Mahendra Singh Dhoni flashed a familiar smile and extended his arm. His handshake was firm, as always.
Moments earlier he had been swarmed by fans in the hotel lobby even as he alighted from the lift. Dhoni’s popularity has not dipped a tad.
Dressed in a tight t-shirt and jeans, he appeared super fit. “Do I have any other choice?” he quipped here on Thursday.
A professional athlete’s life can be hard. You come under a microscope. Then there are questions that follow – is he getting on in age, is he slowing down?
The India-Australia limited overs series beginning at the M.A. Chidambaram Stadium here on Sunday could see Dhoni answering many of those queries.
As a wicket-keeper batsman, Dhoni comprehends only too well that the odd mistake is often remembered more than a weighty contribution.
He has to be on his toes, silence the doubters and build on what has been a glittering career. At 36, much of his incredible journey from a small town to the big, bold lights of international cricket is behind him.
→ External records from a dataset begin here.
(** * Workspace Configuration Assistant for Django: the scaffolding pipeline

    A shallow embedding of [src/extension.ts] (and of the earlier variant of
    the same pipeline kept in the repository), followed by the properties
    of its text patchers and of the order of its side effects.

    - JavaScript strings are [string]s, the bytes of the UTF-8 text of a
      file; [includes], [indexOf] and [replace] follow ECMA-262 for a string
      pattern. The markers searched for are ASCII, for which a match on
      bytes and a match on UTF-16 code units are the same.
    - The file system, the external processes and the user are a [World];
      every function of the extension is a computation [M A] that threads
      the world, may throw, and records the calls it makes ([Action]s).
    - [path.join] belongs to Node and is a parameter of the development. *)

From Stdlib Require Import String Ascii List Bool Arith Lia.
From stdpp Require Import base option gmap strings.

Local Open Scope list_scope.
Local Open Scope string_scope.
#[local] Arguments String.append !s1 s2 : simpl nomatch.

(** ** JavaScript strings *)

Module JS.

(** A string used as a condition is true when it is not empty. *)
Definition truthy (s : string) : bool :=
  match s with
  | EmptyString => false
  | String _ _ => true
  end.

(** [s.startsWith(needle)]. *)
Fixpoint startsWith (s needle : string) : bool :=
  match needle, s with
  | EmptyString, _ => true
  | String _ _, EmptyString => false
  | String a needle', String b s' => Ascii.eqb a b && startsWith s' needle'
  end.

(** [s.indexOf(needle)]: the least position where [needle] starts, if any. *)
Fixpoint indexOf (s needle : string) : option nat :=
  if startsWith s needle then Some 0
  else match s with
       | EmptyString => None
       | String _ s' => option_map S (indexOf s' needle)
       end.

(** [s.includes(needle)]. *)
Definition includes (s needle : string) : bool :=
  match indexOf s needle with
  | Some _ => true
  | None => false
  end.

(** The number of positions of [s] where [needle] starts. *)
Fixpoint occurrences (s needle : string) : nat :=
  (if startsWith s needle then 1 else 0) +
  match s with
  | EmptyString => 0
  | String _ s' => occurrences s' needle
  end.

(** [s.substring(n)]. *)
Fixpoint drop (n : nat) (s : string) : string :=
  match n, s with
  | O, _ => s
  | S _, EmptyString => EmptyString
  | S n', String _ s' => drop n' s'
  end.

(** [s.substring(0, n)]. *)
Fixpoint take (n : nat) (s : string) : string :=
  match n, s with
  | O, _ => EmptyString
  | S _, EmptyString => EmptyString
  | S n', String a s' => String a (take n' s')
  end.

(** GetSubstitution of ECMA-262 for a string pattern: there are no captures,
    so only the dollar forms for the dollar itself, the match, the text
    before it and the text after it are special; every other character,
    a dollar before a digit included, stands for itself. *)
Fixpoint getSubstitution (matched preceding following template : string)
  : string :=
  match template with
  | EmptyString => EmptyString
  | String "$" (String "$" rest) =>
      String "$" (getSubstitution matched preceding following rest)
  | String "$" (String "&" rest) =>
      matched ++ getSubstitution matched preceding following rest
  | String "$" (String "`" rest) =>
      preceding ++ getSubstitution matched preceding following rest
  | String "$" (String "'" rest) =>
      following ++ getSubstitution matched preceding following rest
  | String c rest =>
      String c (getSubstitution matched preceding following rest)
  end.

(** [s.replace(pattern, replacement)] with a string pattern: only the first
    occurrence is replaced, and a string without one is returned as it is. *)
Definition replace (s pattern replacement : string) : string :=
  match indexOf s pattern with
  | None => s
  | Some position =>
      let preceding := take position s in
      let following := drop (position + String.length pattern) s in
      preceding
        ++ getSubstitution pattern preceding following replacement
        ++ following
  end.

(** [/^[a-zA-Z0-9_]+$/.test(s)]. *)
Definition isWordChar (c : ascii) : bool :=
  let n := nat_of_ascii c in
  (((97 <=? n) && (n <=? 122)) || ((65 <=? n) && (n <=? 90))
   || ((48 <=? n) && (n <=? 57)) || (n =? 95))%nat.

Fixpoint allWordChars (s : string) : bool :=
  match s with
  | EmptyString => true
  | String c s' => isWordChar c && allWordChars s'
  end.

Definition testWord (s : string) : bool := truthy s && allWordChars s.

(** Whether the character [c] occurs in [s]. *)
Fixpoint hasChar (s : string) (c : ascii) : bool :=
  match s with
  | EmptyString => false
  | String a s' => Ascii.eqb c a || hasChar s' c
  end.

(** [x === s] for a value [x] that may be [undefined]. *)
Definition strictEq (x : option string) (s : string) : bool :=
  match x with
  | Some y => String.eqb y s
  | None => false
  end.

(** [!x] for a value [x] that may be [undefined]. *)
Definition falsy (x : option string) : bool :=
  match x with
  | Some y => negb (truthy y)
  | None => true
  end.

(** [x || d] for a value [x] that may be [undefined]. *)
Definition orElse (x : option string) (d : string) : string :=
  match x with
  | Some y => if truthy y then y else d
  | None => d
  end.

(** [lines.join(sep)]. *)
Definition join (sep : string) (lines : list string) : string :=
  String.concat sep lines.

(** [JSON.stringify(object, null, 2)] for an object whose values are
    strings or booleans; [members] holds each key with its value already
    printed. *)
Definition quote (s : string) : string :=
  String "034" s ++ String "034" "".

Definition stringify2 (members : list (string * string)) : string :=
  match members with
  | [] => "{}"
  | _ =>
      "{" ++ String "010" ""
        ++ String.concat ("," ++ String "010" "")
             (map (fun m => "  " ++ quote (fst m) ++ ": " ++ snd m) members)
        ++ String "010" "" ++ "}"
  end.

End JS.

(** ** The world: files, external processes, the user *)

(** An entry of the file system. Paths are the strings [path.join] returns;
    the parent of an entry is not tracked. *)
Inductive Node : Type :=
| File (content : string)
| Dir.

(** How a piece of JavaScript completes: normally with a value, by a
    [return] statement of the enclosing function, or by a thrown error. *)
Inductive Completion (A : Type) : Type :=
| Normal (a : A)
| Return
| Throw.
Arguments Normal {A} a.
Arguments Return {A}.
Arguments Throw {A}.

(** The calls the extension makes on its collaborators, in order. Reads and
    prompts carry what they answered. *)
Inductive Action : Type :=
| Exec (command : string) (cwd : option string)
| Exists (path : string) (found : bool)
| Read (path : string) (content : option string)
| Write (path : string) (content : string)
| Mkdir (path : string)
| ShowError (message : string)
| ShowInfo (message : string)
| QuickPick (placeHolder : string) (picked : option string)
| InputBox (placeHolder : string) (entered : option string).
But then, the challenges ahead could get his competitive juices flowing.
For most part, he has sped down the highway to success and milestones, his biker spirit shining through. Dhoni has crossed the 300-game mark in ODIs, has a record 100 stumpings in them.
These are times though when he may have to negotiate some tight bends. Dhoni no longer plays Test cricket, there can be long breaks between series, and he has to keep his focus. And each time he fails to live up to his own high standards, he will be under even more scrutiny.
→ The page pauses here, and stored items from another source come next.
(** * Tech-support agent: the deterministic core of [tech_support_agent.py]

    A shallow embedding of the two tool functions [search_knowledge_base]
    and [check_severity], of the data classes they work on, of the two
    knowledge-base literals of the module, and of the prompt that
    [handle_support_query] builds for the agent.

    Conventions of the embedding.
    - A Python [str] is a [string]; a character is a code point below 256
      (Latin-1), so [lower] is [str.lower] on that range.
    - A Python [int] is a [Z] (unbounded).
    - A [Dict[str, _]] is a [gmap string _]: dictionary equality in Python
      ignores insertion order, as does equality of [gmap]s.
    - The dictionary literal returned by [check_severity] always has the same
      three keys with values of three different types; it is a record with
      these three fields.
    - None of the operations the two functions use ([str.lower], [in] on
      strings, [dict.get] with a default, item assignment on a fresh
      dictionary, [max], integer comparison, formatting an [int]) can raise
      for arguments of their types, so both functions are plain total
      functions. *)

From Stdlib Require Import ZArith Ascii String DecimalString.
From stdpp Require Import gmap strings list fin_maps.

Local Open Scope string_scope.
Local Open Scope Z_scope.

(** ** Python builtins used by the module *)

Module Py.

(** Code points with a distinct lowercase form below 256: [A-Z], and the
    Latin-1 capitals U+00C0..U+00DE without the multiplication sign
    U+00D7.  Their lowercase form is 32 code points further. *)
Definition is_upper (c : ascii) : bool :=
  let n := N_of_ascii c in
  ((65 <=? n) && (n <=? 90)
   || (192 <=? n) && (n <=? 222) && negb (n =? 215))%N.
Yet, there could be some sting in the tail of a fulfilling tale which could climax in the ICC 2019 World Cup.
Dhoni is here in a city that is only too familiar to him. As the talismanic skipper who fired Chennai Super Kings to several triumphs, he has a legion of supporters in these parts. There will be a roar when he enters the ground here for the first India-Australia ODI.
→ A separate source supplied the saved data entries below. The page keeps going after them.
(** * Three thin API clients: Baidu AI, Chinese speech recognition, DingTalk

    A shallow embedding of the request paths of
      - [baidu-ai-integration/baidu_ai_client.py]   (module [Baidu]),
      - [chinese-speech-recognition/chinese_asr.py] (module [ASR]),
      - [dingtalk-assistant/dingtalk_assistant.py]  (module [DingTalk]),
    and the properties of the token cache, the error mapping, the result
    extraction, the hybrid fallback, the temporary files and the use of the
    process environment.

    Conventions of the embedding.
      - A method is a computation [M E S A]: it takes the state (the client
        object and the world it talks to) and returns a value or a raised
        exception, together with the state it leaves behind. A raised
        exception keeps the writes made before it, as in Python.
      - What lies outside the program (clock, HTTP peer, ffmpeg, the two
        recognition engines, temporary-file names) is a field of the world
        record: a function the program consults, with a log of what it was
        asked.
      - Python strings are [string]s holding their UTF-8 encoding.
      - [time.time()] yields a rational number of seconds; floating-point
        rounding is not modelled.
      - [print] has no effect on the state. *)

From Stdlib Require Import ZArith QArith Lqa String Ascii List DecimalString.
From stdpp Require Import gmap strings.

Open Scope string_scope.

(** ** Values decoded from JSON *)

(** The value [response.json()] hands to the program. An object is the
    Python dict as its list of items, in order; a lookup takes the first
    item with the key. Numbers are integers: a number with a fraction or an
    exponent (a Python float) is outside the model. [JNull] is [None]. *)
#[warnings="-register-all"]
Inductive json : Type :=
| JNull
| JBool (b : bool)
| JInt (n : Z)
| JStr (s : string)
| JArr (items : list json)
| JObj (fields : list (string * json)).

Fixpoint dict_get (key : string) (fields : list (string * json)) : option json :=
  match fields with
  | [] => None
  | (k, v) :: rest => if String.eqb k key then Some v else dict_get key rest
  end.

(** [bool(v)]: the falsy values are [None], [False], [0], [''], [[]], [{}]. *)
Definition truthy (v : json) : bool :=
  match v with
  | JNull => false
  | JBool b => b
  | JInt n => negb (n =? 0)%Z
  | JStr s => negb (String.eqb s "")
  | JArr items => match items with [] => false | _ => true end
  | JObj fields => match fields with [] => false | _ => true end
  end.

(** [a or b] *)
Definition py_or (a b : json) : json := if truthy a then a else b.

(** ** Text of a value: [str()] and [repr()] *)

Definition str_of_Z (n : Z) : string := NilZero.string_of_int (Z.to_int n).

Definition hex_digit (n : N) : ascii :=
  match n with
  | 0 => "0" | 1 => "1" | 2 => "2" | 3 => "3" | 4 => "4" | 5 => "5"
  | 6 => "6" | 7 => "7" | 8 => "8" | 9 => "9" | 10 => "a" | 11 => "b"
  | 12 => "c" | 13 => "d" | 14 => "e" | _ => "f"
  end%N%char.

Definition ascii_in (c : ascii) (s : string) : bool :=
  existsb (Ascii.eqb c) (list_ascii_of_string s).

(** One character of [repr(s)], inside the quote [q]. Bytes above 127
    belong to the encoding of a character outside ASCII and are kept, which
    is what [repr] does with every printable character. *)
Definition repr_char (q c : ascii) : string :=
  let n := N_of_ascii c in
  if Ascii.eqb c q || Ascii.eqb c "\" then String "\" (String c "")
  else if (n =? 9)%N then "\t"
  else if (n =? 10)%N then "\n"
  else if (n =? 13)%N then "\r"
  else if (n <? 32)%N || (n =? 127)%N then
    String "\" (String "x" (String (hex_digit (n / 16)) (String (hex_digit (n mod 16)) "")))
  else String c "".

Definition double_quote : ascii := ascii_of_nat 34.

(** [repr(s)]: single quotes, unless [s] has a single quote and no double
    quote. *)
Definition repr_str (s : string) : string :=
  let q : ascii :=
    if ascii_in "'" s && negb (ascii_in double_quote s) then double_quote else "'"%char in
  String q (String.concat "" (map (repr_char q) (list_ascii_of_string s))) +:+ String q "".

Fixpoint py_repr (v : json) : string :=
  match v with
  | JNull => "None"
  | JBool true => "True"
  | JBool false => "False"
  | JInt n => str_of_Z n
  | JStr s => repr_str s
  | JArr items => "[" +:+ String.concat ", " (map py_repr items) +:+ "]"
  | JObj fields =>
      "{" +:+ String.concat ", " (map (fun '(k, x) => repr_str k +:+ ": " +:+ py_repr x) fields) +:+ "}"
  end.

(** One character of a string in [json.dumps(v, ensure_ascii=False)]: the
    quote, the backslash and the control characters are escaped, every other
    byte is kept. *)
Definition dumps_char (c : ascii) : string :=
  let n := N_of_ascii c in
  if Ascii.eqb c double_quote then String "\" (String double_quote "")
  else if Ascii.eqb c "\" then "\\"
  else if (n =? 10)%N then "\n"
  else if (n =? 13)%N then "\r"
  else if (n =? 9)%N then "\t"
  else if (n =? 8)%N then "\b"
  else if (n =? 12)%N then "\f"
  else if (n <? 32)%N then
    "\u00" +:+ String (hex_digit (n / 16)) (String (hex_digit (n mod 16)) "")
  else String c "".

Definition dumps_str (s : string) : string :=
  String double_quote
    (String.concat "" (map dumps_char (list_ascii_of_string s))) +:+ String double_quote "".

(** [json.dumps(v, ensure_ascii=False)] *)
Fixpoint json_dumps (v : json) : string :=
  match v with
  | JNull => "null"
  | JBool true => "true"
  | JBool false => "false"
  | JInt n => str_of_Z n
  | JStr s => dumps_str s
  | JArr items => "[" +:+ String.concat ", " (map json_dumps items) +:+ "]"
  | JObj fields =>
      "{" +:+ String.concat ", "
                (map (fun '(k, x) => dumps_str k +:+ ": " +:+ json_dumps x) fields) +:+ "}"
  end.

(** [str(v)], which is what an f-string field [{v}] inserts. *)
Definition py_str (v : json) : string :=
  match v with
  | JStr s => s
  | _ => py_repr v
  end.

(** [part in msg] on two strings. *)
Fixpoint occurs (part msg : string) : bool :=
  String.prefix part msg ||
  match msg with
  | EmptyString => false
  | String _ rest => occurs part rest
  end.

(** ** Results and the state-and-exception monad *)

Inductive result (E A : Type) : Type :=
| Ok (a : A)
| Raise (e : E).
Arguments Ok {E A} a.
Arguments Raise {E A} e.

Definition M (E S A : Type) : Type := S -> result E A * S.

Definition ret {E S A} (a : A) : M E S A := fun s => (Ok a, s).
Definition raise {E S A} (e : E) : M E S A := fun s => (Raise e, s).
Definition bind {E S A B} (m : M E S A) (k : A -> M E S B) : M E S B :=
  fun s =>
    match m s with
    | (Ok a, s') => k a s'
    | (Raise e, s') => (Raise e, s')
    end.
Definition lift {E S A} (r : result E A) : M E S A := fun s => (r, s).
Definition get {E S} : M E S S := fun s => (Ok s, s).
Definition modify {E S} (f : S -> S) : M E S unit := fun s => (Ok tt, f s).

(** [try: m  except <classes handled>: h e]; [h e = None] for an exception
    that no [except] clause names, which then goes on to the caller. *)
Definition try_except {E S A} (m : M E S A) (h : E -> option (M E S A)) : M E S A :=
  fun s =>
    match m s with
    | (Ok a, s') => (Ok a, s')
    | (Raise e, s') =>
        match h e with
        | Some k => k s'
        | None => (Raise e, s')
        end
    end.

Declare Scope py_scope.
Delimit Scope py_scope with py.
Notation "x <- m ;; k" := (bind m (fun x => k))
  (at level 100, m at next level, k at level 200, right associativity) : py_scope.
Notation "m ;;; k" := (bind m (fun _ => k))
  (at level 100, k at level 200, right associativity) : py_scope.
Open Scope py_scope.

(** Exceptions of the interpreter and of [requests]. The text of an
    exception the interpreter raises by itself is not modelled; a
    [ValueError] carries the message the program builds. *)
Inductive pyexn : Type :=
| ValueError (msg : string)
| KeyError (key : string)
| TypeError
| AttributeError
| JSONDecodeError
| HTTPError (status : Z)
| RequestException (msg : string)
| OverflowError.

(** [key in v] *)
Definition py_in (key : string) (v : json) : result pyexn bool :=
  match v with
  | JObj fields => Ok (match dict_get key fields with Some _ => true | None => false end)
  | JArr items =>
      Ok (existsb (fun x => match x with JStr s => String.eqb s key | _ => false end) items)
  | JStr s => Ok (occurs key s)
  | _ => Raise TypeError
  end.

(** [v.get(key, default)]: only a dict has the method. *)
Definition py_get (v : json) (key : string) (default : json) : result pyexn json :=
  match v with
  | JObj fields => Ok (match dict_get key fields with Some x => x | None => default end)
  | _ => Raise AttributeError
  end.

(** [v[key]] with a string key. *)
Definition py_item (v : json) (key : string) : result pyexn json :=
  match v with
  | JObj fields =>
      match dict_get key fields with
      | Some x => Ok x
      | None => Raise (KeyError key)
      end
  | _ => Raise TypeError
  end.

(** The items [for item in v] goes through. A string yields its characters
    (here one per byte), a dict its keys. *)
Definition py_iter (v : json) : result pyexn (list json) :=
  match v with
  | JArr items => Ok items
  | JStr s => Ok (map (fun c => JStr (String c "")) (list_ascii_of_string s))
  | JObj fields => Ok (map (fun kv => JStr (fst kv)) fields)
  | _ => Raise TypeError
  end.

Definition Qltb (x y : Q) : bool := negb (Qle_bool y x).

(** Sequencing in [result] alone, for code that touches no state. *)
Definition rbind {E A B} (r : result E A) (k : A -> result E B) : result E B :=
  match r with
  | Ok a => k a
  | Raise e => Raise e
  end.
Notation "x <~ r ;; k" := (rbind r (fun x => k))
  (at level 100, r at next level, k at level 200, right associativity) : py_scope.

(** ** [base64.b64encode] *)

Definition b64_alphabet : string :=
  "ABCDEFGHIJKLMNOPQRSTUVWXYZabcdefghijklmnopqrstuvwxyz0123456789+/".

Definition b64_char (n : N) : ascii :=
  match String.get (N.to_nat n) b64_alphabet with
  | Some c => c
  | None => "="%char
  end.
India coach Ravi Shastri has backed Dhoni to continue in the side, appreciates his ability, fitness and commitment. “He is a legend,” says Shastri.
In a side of stroke-makers, Dhoni offers stability to the line-up. He has so often been the link between the specialist batsmen and the lower order.
He can rally when the chip are down, build partnerships and pilot the side home. Take the India – Sri Lanka ODI this season in Pallekele for instance. Pursuing 237, India slumped to 131 for seven before Dhoni (45 not out) guided the side to victory along with Bhuvneshwar Kumar.
Years of cricket do take their toll. And his ploy of taking the game deep and exploding at the finish has come in for some criticism particularly when the tactic fails to come off.
His 114-ball 54 against the West Indies in the ODI at North Sound is a case in point. India went down by 11 runs and Dhoni couldn’t quite be the finisher that day.
But then, he still has the bat speed, dextrous wrists and the power to dismantle attacks on his day. Dhoni still covers ground like a panther between the wickets and still possesses those fast hands to effect lighting stumpings and run-outs.
This celebrated cricketer still has some gas left in the tank. Dhoni has some unfinished business.